Description of the task → Extract all lines that hold "value" from the records below.

:: Extracted data

(** [_fetch_from_apis] never raises and does what [fallback] says on the
    providers' outcomes. *)
Lemma fetch_from_apis_run (P : Providers) (token_symbol blockchain : string)
  (s : State) :
  exists s',
    _fetch_from_apis P token_symbol blockchain s
    = (s', Ok (fallback (attempts P token_symbol blockchain)).1.1)
    /\ effect s s' (fallback (attempts P token_symbol blockchain)).1.2
         (fallback (attempts P token_symbol blockchain)).2.
Proof.
  unfold _fetch_from_apis, attempts.
  rewrite (bind_ok now _ s s (clock s) eq_refl).
  destruct (try_coingecko_run P token_symbol blockchain (clock s) s)
    as (s1 & H1 & E1).
  rewrite (bind_ok _ _ _ _ _ H1).
  destruct (try_oneinch_run P token_symbol blockchain (clock s) s1)
    as (s2 & H2 & E2).
  destruct (try_dexscreener_run P token_symbol blockchain (clock s) s2)
    as (s3 & H3 & E3).
  pose proof (effect_trans _ _ _ _ _ _ _ E1 E2) as E12.
  pose proof (effect_trans _ _ _ _ _ _ _ E12 E3) as E123.
  destruct (coingecko_outcome P token_symbol blockchain) as [e1 | | d1];
    simpl in *.
  3: { exists s1. split; [reflexivity | exact E1]. }
  all: rewrite (bind_ok _ _ _ _ _ H2);
    destruct (oneinch_outcome P token_symbol blockchain) as [e2 | | d2];
    simpl in *;
    try (exists s2; split; [reflexivity | exact E12]);
    destruct (DEXSCREENER_AVAILABLE P); simpl;
    try (exists s2; split; [reflexivity | exact E12]);
    rewrite (bind_ok _ _ _ _ _ H3);
    destruct (dexscreener_outcome P token_symbol blockchain) as [e3 | | d3];
    simpl in *; exists s3; (split; [reflexivity | exact E123]).
Qed.

Lemma fallback_first_success (before after : list (string * outcome))
  (B : string) (d : gmap string value) :
  Forall failed before ->
  fallback (before ++ (B, Found d) :: after)
  = (Some d, map fst before ++ [B], logged_failures before ++ [(B, true)]).
Proof.
  induction 1 as [| [provider o] rest Hf _ IH]; [reflexivity |].
  simpl. rewrite IH.
  destruct o as [e | | d']; [reflexivity | reflexivity | destruct Hf].
Qed.

Lemma fallback_all_failed (l : list (string * outcome)) :
  Forall failed l ->
  fallback l = (None, map fst l, logged_failures l).
Proof.
  induction 1 as [| [provider o] rest Hf _ IH]; [reflexivity |].
  simpl. rewrite IH.
  destruct o as [e | | d']; [reflexivity | reflexivity | destruct Hf].
Qed.

(** A record found by a provider names that provider as its source. *)
Lemma attempts_source (P : Providers) (token_symbol blockchain B : string)
  (d : gmap string value) :
  In (B, Found d) (attempts P token_symbol blockchain) ->
  d !! "source" = Some (VStr B).
Proof.
  unfold attempts, coingecko_outcome, oneinch_outcome, dexscreener_outcome.
  intros Hin. apply in_app_or in Hin.
  destruct Hin as [[Hin | [Hin | []]] | Hin].
  - destruct (snd (coingecko_search_coin P token_symbol))
      as [[coin_id |] | e]; try discriminate.
    destruct (String.eqb coin_id ""); try discriminate.
    destruct (snd (coingecko_get_contract_address P coin_id blockchain))
      as [[c |] | e]; try discriminate.
    injection Hin as <- <-. reflexivity.
  - destruct (snd (oneinch_search_tokens P token_symbol blockchain))
      as [[| token tokens] | e]; try discriminate.
    injection Hin as <- <-. reflexivity.
  - destruct (DEXSCREENER_AVAILABLE P); [| destruct Hin].
    destruct Hin as [Hin | []].
    destruct (snd (dexscreener_search_tokens P token_symbol))
      as [tokens | e]; try discriminate.
    destruct (find (on_chain blockchain) tokens); try discriminate.
    injection Hin as <- <-. reflexivity.
Qed.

::::

Result for this task →
  (B : string) (d : gmap string value) :
  (d : gmap string value) :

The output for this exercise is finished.